Posttreatment with diethyldithiocarbamate (DEDTC) largely prevented the development of acute hepatocellular necrosis induced by diethylnitrosamine (DEN) and dimethylnitrosamine (DMN) in male Fischer rats as monitored by the release of glutamate-pyruvate transaminase and sorbitol dehydrogenase into the serum and by histologic examination. Liver cell necrosis was evident with a dose of 25 mg of DEN/kg and was progressive with increasing doses of DEN. DEDTC (50 mg/kg; three times at 4-hour intervals) was given at 4 or 8 hours after the administration of DEN (100 mg/kg), time points at which at least 50% and 75%, respectively, of the administered DEN had disappeared from both the serum and liver.

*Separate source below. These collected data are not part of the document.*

(** C7: [addLocal] registers, through [addGlobal], the module path given by
    the four-way rule: [./file] when the target folder is the folder of the
    import set, [../file] when the target is the root, [./target/file] when
    the import set is at the root, [../target/file] otherwise. *)
Theorem addLocal_four_way_rule :
  forall (this : Imports) (target : ImportFolder) (file name : string)
         (isDefault : bool),
    (target = folder this ->
     ImportsImpl.addLocal target file name isDefault this
     = ImportsImpl.addGlobal ("./" ++ file) name isDefault this)
    /\ (target = None -> folder this <> None ->
        ImportsImpl.addLocal target file name isDefault this
        = ImportsImpl.addGlobal ("../" ++ file) name isDefault this)
    /\ (forall t, target = Some t -> folder this = None ->
        ImportsImpl.addLocal target file name isDefault this
        = ImportsImpl.addGlobal ("./" ++ folderName t ++ "/" ++ file) name
            isDefault this)
    /\ (forall t f, target = Some t -> folder this = Some f -> t <> f ->
        ImportsImpl.addLocal target file name isDefault this
        = ImportsImpl.addGlobal ("../" ++ folderName t ++ "/" ++ file) name
            isDefault this).
Proof.
  intros this target file name isDefault.
  unfold ImportsImpl.addLocal, ImportsImpl.relative.
  repeat split.
  - intros ->. rewrite (proj2 (folderEqb_eq _ _) eq_refl). reflexivity.
  - intros -> Hself. destruct (folder this) as [f|]; [|congruence].
    reflexivity.
  - intros t -> Hself. rewrite Hself. destruct t; reflexivity.
  - intros t f -> Hself Hne. rewrite Hself.
    destruct t, f; try congruence; reflexivity.
Qed.
(** * RentalTrust: the in-memory storage layer and its dashboard aggregation

    A shallow embedding of [MemStorage] (the class implementing [IStorage])
    and of the row types of [shared/schema.ts], followed by the properties
    of the storage layer: id generation, not-found behaviour, occupancy
    bookkeeping of units, the landlord-scoped joins and the dashboard
    summary.

    Conventions.
    - A JavaScript [Map<number, V>] is an insertion-ordered association
      list ([JsMap]); [Array.from(m.values())] is [JsMap.values].
    - Ids and the other integer columns are [Z]; the id counters are exact
      integers (as JavaScript numbers are below 2^53).
    - [async] methods run to completion one after the other: a method is a
      function from the store to a result and the next store.
    - [new Date()] is an input of the method that reads the clock. *)

From Stdlib Require Import ZArith List String Ascii Bool Lia.
From Stdlib Require Import Permutation Sorted DecimalString.
Import ListNotations.
Local Open Scope Z_scope.

(** ** JavaScript [Map] with number keys *)

Module JsMap.

Definition t (V : Type) : Type := list (Z * V).

Definition empty {V : Type} : t V := [].

(** [Map.prototype.get]: [None] is [undefined]. *)
Fixpoint get {V : Type} (k : Z) (m : t V) : option V :=
  match m with
  | [] => None
  | (k', v) :: m' => if k' =? k then Some v else get k m'
  end.

(** [Map.prototype.set]: an existing key keeps its position, a new key
    is appended. *)
Fixpoint set {V : Type} (k : Z) (v : V) (m : t V) : t V :=
  match m with
  | [] => [(k, v)]
  | (k', v') :: m' =>
      if k' =? k then (k, v) :: m' else (k', v') :: set k v m'
  end.

Definition has {V : Type} (k : Z) (m : t V) : bool :=
  match get k m with Some _ => true | None => false end.

Definition remove {V : Type} (k : Z) (m : t V) : t V :=
  filter (fun e => negb (fst e =? k)) m.

(** [Map.prototype.delete]: tells whether the key was present. *)
Definition delete {V : Type} (k : Z) (m : t V) : bool * t V :=
  (has k m, remove k m).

Under these conditions, DEDTC prevented liver cell necrosis, except for a few isolated cells. Similar inhibition was also observed when DEDTC was given 4 hours after the administration of a necrogenic dose of DMN (20 mg/kg). DEDTC, when administered 4 hours after DEN, delayed the rate of clearance of DEN and of ethylation of DNA and RNA but did not significantly affect the total extent of ethylation of rat liver nucleic acids. These results offer further support for the multistep hypothesis for the development of liver cell necrosis.
通过监测谷氨酸丙酮酸转氨酶和山梨醇脱氢酶释放到血清中的情况以及组织学检查发现,用二乙基二硫代氨基甲酸盐(DEDTC)进行治疗后,在很大程度上预防了雄性Fischer大鼠由二乙基亚硝胺(DEN)和二甲基亚硝胺(DMN)诱导的急性肝细胞坏死的发生。给予25mg DEN/kg的剂量时,肝细胞坏死明显,且随着DEN剂量增加而逐渐加重。在给予DEN(100mg/kg)后4小时或8小时给予DEDTC(50mg/kg;每隔4小时给药3次),在这些时间点,血清和肝脏中分别至少有50%和75%的给予的DEN已消失。在这些条件下,DEDTC可预防肝细胞坏死,仅有少数孤立细胞坏死除外。当在给予致坏死剂量的DMN(20mg/kg)后4小时给予DEDTC时,也观察到了类似的抑制作用。在给予DEN后4小时给予DEDTC,会延迟DEN的清除率以及DNA和RNA的乙基化率,但对大鼠肝脏核酸的乙基化总程度没有显著影响。这些结果为肝细胞坏死发生的多步骤假说提供了进一步的支持。